Start of LISTED ENTRIES

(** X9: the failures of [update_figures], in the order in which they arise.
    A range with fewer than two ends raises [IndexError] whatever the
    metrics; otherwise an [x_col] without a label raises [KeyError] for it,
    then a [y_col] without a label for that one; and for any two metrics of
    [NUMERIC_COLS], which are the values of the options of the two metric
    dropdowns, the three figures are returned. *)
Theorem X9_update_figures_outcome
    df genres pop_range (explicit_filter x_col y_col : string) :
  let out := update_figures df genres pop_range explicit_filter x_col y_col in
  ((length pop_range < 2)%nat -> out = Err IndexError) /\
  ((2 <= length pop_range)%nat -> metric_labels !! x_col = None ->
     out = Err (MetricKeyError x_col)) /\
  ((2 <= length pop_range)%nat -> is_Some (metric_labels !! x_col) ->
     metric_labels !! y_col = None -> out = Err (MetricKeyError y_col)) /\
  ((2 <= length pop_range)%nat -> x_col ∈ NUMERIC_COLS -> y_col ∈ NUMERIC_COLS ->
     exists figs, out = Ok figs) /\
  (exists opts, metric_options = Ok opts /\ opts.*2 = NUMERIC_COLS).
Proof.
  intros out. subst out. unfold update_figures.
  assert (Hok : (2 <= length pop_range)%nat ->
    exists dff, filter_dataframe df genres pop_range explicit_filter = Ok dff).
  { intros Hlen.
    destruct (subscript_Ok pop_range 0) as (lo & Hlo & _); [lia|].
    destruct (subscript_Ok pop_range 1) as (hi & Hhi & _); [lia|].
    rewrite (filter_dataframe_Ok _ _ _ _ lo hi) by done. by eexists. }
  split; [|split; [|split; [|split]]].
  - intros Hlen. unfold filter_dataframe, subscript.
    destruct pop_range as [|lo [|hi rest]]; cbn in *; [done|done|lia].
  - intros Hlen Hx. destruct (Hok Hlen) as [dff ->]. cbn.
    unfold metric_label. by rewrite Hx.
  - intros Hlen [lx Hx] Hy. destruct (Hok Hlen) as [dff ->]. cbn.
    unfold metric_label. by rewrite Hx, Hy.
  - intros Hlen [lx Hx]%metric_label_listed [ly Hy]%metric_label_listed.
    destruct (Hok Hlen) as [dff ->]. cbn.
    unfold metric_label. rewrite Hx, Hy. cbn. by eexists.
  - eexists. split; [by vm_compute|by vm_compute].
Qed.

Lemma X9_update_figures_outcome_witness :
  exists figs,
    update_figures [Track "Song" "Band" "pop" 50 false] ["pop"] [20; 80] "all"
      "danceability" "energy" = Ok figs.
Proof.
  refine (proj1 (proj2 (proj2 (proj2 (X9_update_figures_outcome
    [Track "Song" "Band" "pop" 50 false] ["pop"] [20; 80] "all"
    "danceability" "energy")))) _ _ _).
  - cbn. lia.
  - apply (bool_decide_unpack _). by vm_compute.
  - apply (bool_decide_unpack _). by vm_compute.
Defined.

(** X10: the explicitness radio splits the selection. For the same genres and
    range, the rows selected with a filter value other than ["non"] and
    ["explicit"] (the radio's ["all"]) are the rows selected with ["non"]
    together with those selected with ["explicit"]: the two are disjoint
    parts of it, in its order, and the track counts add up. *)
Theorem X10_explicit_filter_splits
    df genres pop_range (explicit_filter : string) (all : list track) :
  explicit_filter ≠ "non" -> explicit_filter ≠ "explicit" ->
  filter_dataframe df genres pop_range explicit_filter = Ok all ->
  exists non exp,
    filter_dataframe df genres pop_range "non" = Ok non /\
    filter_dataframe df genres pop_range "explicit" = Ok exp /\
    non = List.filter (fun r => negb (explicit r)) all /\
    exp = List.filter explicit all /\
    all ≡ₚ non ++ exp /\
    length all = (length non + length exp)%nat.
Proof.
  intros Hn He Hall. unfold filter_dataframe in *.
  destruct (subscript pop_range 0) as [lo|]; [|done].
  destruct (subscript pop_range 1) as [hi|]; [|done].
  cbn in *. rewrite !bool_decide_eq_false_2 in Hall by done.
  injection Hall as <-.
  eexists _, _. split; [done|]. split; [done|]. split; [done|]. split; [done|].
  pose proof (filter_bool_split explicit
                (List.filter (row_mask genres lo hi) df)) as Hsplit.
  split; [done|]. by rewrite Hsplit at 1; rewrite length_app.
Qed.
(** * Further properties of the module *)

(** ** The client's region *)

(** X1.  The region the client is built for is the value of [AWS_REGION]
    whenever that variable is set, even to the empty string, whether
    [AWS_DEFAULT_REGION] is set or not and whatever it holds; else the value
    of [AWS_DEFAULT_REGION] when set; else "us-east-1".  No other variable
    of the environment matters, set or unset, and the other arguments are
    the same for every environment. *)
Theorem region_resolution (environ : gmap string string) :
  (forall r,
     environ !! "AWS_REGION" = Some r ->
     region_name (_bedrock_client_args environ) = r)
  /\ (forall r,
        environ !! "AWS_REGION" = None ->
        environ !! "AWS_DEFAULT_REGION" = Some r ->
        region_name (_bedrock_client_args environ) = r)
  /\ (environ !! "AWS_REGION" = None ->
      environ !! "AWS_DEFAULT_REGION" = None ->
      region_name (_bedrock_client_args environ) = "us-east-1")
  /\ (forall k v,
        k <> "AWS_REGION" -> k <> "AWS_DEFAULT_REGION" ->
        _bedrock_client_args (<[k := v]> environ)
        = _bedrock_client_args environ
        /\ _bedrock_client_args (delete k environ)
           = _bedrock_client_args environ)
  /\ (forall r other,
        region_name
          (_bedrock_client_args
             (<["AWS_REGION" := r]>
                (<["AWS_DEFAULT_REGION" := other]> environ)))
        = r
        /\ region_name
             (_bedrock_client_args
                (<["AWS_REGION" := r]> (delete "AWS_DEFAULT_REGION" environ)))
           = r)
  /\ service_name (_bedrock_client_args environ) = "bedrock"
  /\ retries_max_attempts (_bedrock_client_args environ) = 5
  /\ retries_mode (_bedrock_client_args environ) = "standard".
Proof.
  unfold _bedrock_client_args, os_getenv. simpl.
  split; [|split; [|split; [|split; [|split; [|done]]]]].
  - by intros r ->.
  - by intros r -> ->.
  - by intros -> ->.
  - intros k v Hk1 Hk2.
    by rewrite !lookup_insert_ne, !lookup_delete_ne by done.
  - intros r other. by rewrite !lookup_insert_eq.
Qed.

End of LISTED ENTRIES

- [INSTRUCTIONS TO FOLLOW]: Each line of the listing should be reproduced without any alteration.

- [ANSWER SECTION]:
(** X9: the failures of [update_figures], in the order in which they arise.
    A range with fewer than two ends raises [IndexError] whatever the
    metrics; otherwise an [x_col] without a label raises [KeyError] for it,
    then a [y_col] without a label for that one; and for any two metrics of
    [NUMERIC_COLS], which are the values of the options of the two metric
    dropdowns, the three figures are returned. *)
Theorem X9_update_figures_outcome
    df genres pop_range (explicit_filter x_col y_col : string) :
  let out := update_figures df genres pop_range explicit_filter x_col y_col in
  ((length pop_range < 2)%nat -> out = Err IndexError) /\
  ((2 <= length pop_range)%nat -> metric_labels !! x_col = None ->
     out = Err (MetricKeyError x_col)) /\
  ((2 <= length pop_range)%nat -> is_Some (metric_labels !! x_col) ->
     metric_labels !! y_col = None -> out = Err (MetricKeyError y_col)) /\
  ((2 <= length pop_range)%nat -> x_col ∈ NUMERIC_COLS -> y_col ∈ NUMERIC_COLS ->
     exists figs, out = Ok figs) /\
  (exists opts, metric_options = Ok opts /\ opts.*2 = NUMERIC_COLS).
Proof.
  intros out. subst out. unfold update_figures.
  assert (Hok : (2 <= length pop_range)%nat ->
    exists dff, filter_dataframe df genres pop_range explicit_filter = Ok dff).
  { intros Hlen.
    destruct (subscript_Ok pop_range 0) as (lo & Hlo & _); [lia|].
    destruct (subscript_Ok pop_range 1) as (hi & Hhi & _); [lia|].
    rewrite (filter_dataframe_Ok _ _ _ _ lo hi) by done. by eexists. }
  split; [|split; [|split; [|split]]].
  - intros Hlen. unfold filter_dataframe, subscript.
    destruct pop_range as [|lo [|hi rest]]; cbn in *; [done|done|lia].
  - intros Hlen Hx. destruct (Hok Hlen) as [dff ->]. cbn.
    unfold metric_label. by rewrite Hx.
  - intros Hlen [lx Hx] Hy. destruct (Hok Hlen) as [dff ->]. cbn.
    unfold metric_label. by rewrite Hx, Hy.
  - intros Hlen [lx Hx]%metric_label_listed [ly Hy]%metric_label_listed.
    destruct (Hok Hlen) as [dff ->]. cbn.
    unfold metric_label. rewrite Hx, Hy. cbn. by eexists.
  - eexists. split; [by vm_compute|by vm_compute].
Qed.

Lemma X9_update_figures_outcome_witness :
  exists figs,
    update_figures [Track "Song" "Band" "pop" 50 false] ["pop"] [20; 80] "all"
      "danceability" "energy" = Ok figs.
Proof.
  refine (proj1 (proj2 (proj2 (proj2 (X9_update_figures_outcome
    [Track "Song" "Band" "pop" 50 false] ["pop"] [20; 80] "all"
    "danceability" "energy")))) _ _ _).
  - cbn. lia.
  - apply (bool_decide_unpack _). by vm_compute.
  - apply (bool_decide_unpack _). by vm_compute.
Defined.

(** X10: the explicitness radio splits the selection. For the same genres and
    range, the rows selected with a filter value other than ["non"] and
    ["explicit"] (the radio's ["all"]) are the rows selected with ["non"]
    together with those selected with ["explicit"]: the two are disjoint
    parts of it, in its order, and the track counts add up. *)
Theorem X10_explicit_filter_splits
    df genres pop_range (explicit_filter : string) (all : list track) :
  explicit_filter ≠ "non" -> explicit_filter ≠ "explicit" ->
  filter_dataframe df genres pop_range explicit_filter = Ok all ->
  exists non exp,
    filter_dataframe df genres pop_range "non" = Ok non /\
    filter_dataframe df genres pop_range "explicit" = Ok exp /\
    non = List.filter (fun r => negb (explicit r)) all /\
    exp = List.filter explicit all /\
    all ≡ₚ non ++ exp /\
    length all = (length non + length exp)%nat.
Proof.
  intros Hn He Hall. unfold filter_dataframe in *.
  destruct (subscript pop_range 0) as [lo|]; [|done].
  destruct (subscript pop_range 1) as [hi|]; [|done].
  cbn in *. rewrite !bool_decide_eq_false_2 in Hall by done.
  injection Hall as <-.
  eexists _, _. split; [done|]. split; [done|]. split; [done|]. split; [done|].
  pose proof (filter_bool_split explicit
                (List.filter (row_mask genres lo hi) df)) as Hsplit.
  split; [done|]. by rewrite Hsplit at 1; rewrite length_app.
Qed.
(** * Further properties of the module *)

(** ** The client's region *)

(** X1.  The region the client is built for is the value of [AWS_REGION]
    whenever that variable is set, even to the empty string, whether
    [AWS_DEFAULT_REGION] is set or not and whatever it holds; else the value
    of [AWS_DEFAULT_REGION] when set; else "us-east-1".  No other variable
    of the environment matters, set or unset, and the other arguments are
    the same for every environment. *)
Theorem region_resolution (environ : gmap string string) :
  (forall r,
     environ !! "AWS_REGION" = Some r ->
     region_name (_bedrock_client_args environ) = r)
  /\ (forall r,
        environ !! "AWS_REGION" = None ->
        environ !! "AWS_DEFAULT_REGION" = Some r ->
        region_name (_bedrock_client_args environ) = r)
  /\ (environ !! "AWS_REGION" = None ->
      environ !! "AWS_DEFAULT_REGION" = None ->
      region_name (_bedrock_client_args environ) = "us-east-1")
  /\ (forall k v,
        k <> "AWS_REGION" -> k <> "AWS_DEFAULT_REGION" ->
        _bedrock_client_args (<[k := v]> environ)
        = _bedrock_client_args environ
        /\ _bedrock_client_args (delete k environ)
           = _bedrock_client_args environ)
  /\ (forall r other,
        region_name
          (_bedrock_client_args
             (<["AWS_REGION" := r]>
                (<["AWS_DEFAULT_REGION" := other]> environ)))
        = r
        /\ region_name
             (_bedrock_client_args
                (<["AWS_REGION" := r]> (delete "AWS_DEFAULT_REGION" environ)))
           = r)
  /\ service_name (_bedrock_client_args environ) = "bedrock"
  /\ retries_max_attempts (_bedrock_client_args environ) = 5
  /\ retries_mode (_bedrock_client_args environ) = "standard".
Proof.
  unfold _bedrock_client_args, os_getenv. simpl.
  split; [|split; [|split; [|split; [|split; [|done]]]]].
  - by intros r ->.
  - by intros r -> ->.
  - by intros -> ->.
  - intros k v Hk1 Hk2.
    by rewrite !lookup_insert_ne, !lookup_delete_ne by done.
  - intros r other. by rewrite !lookup_insert_eq.
Qed.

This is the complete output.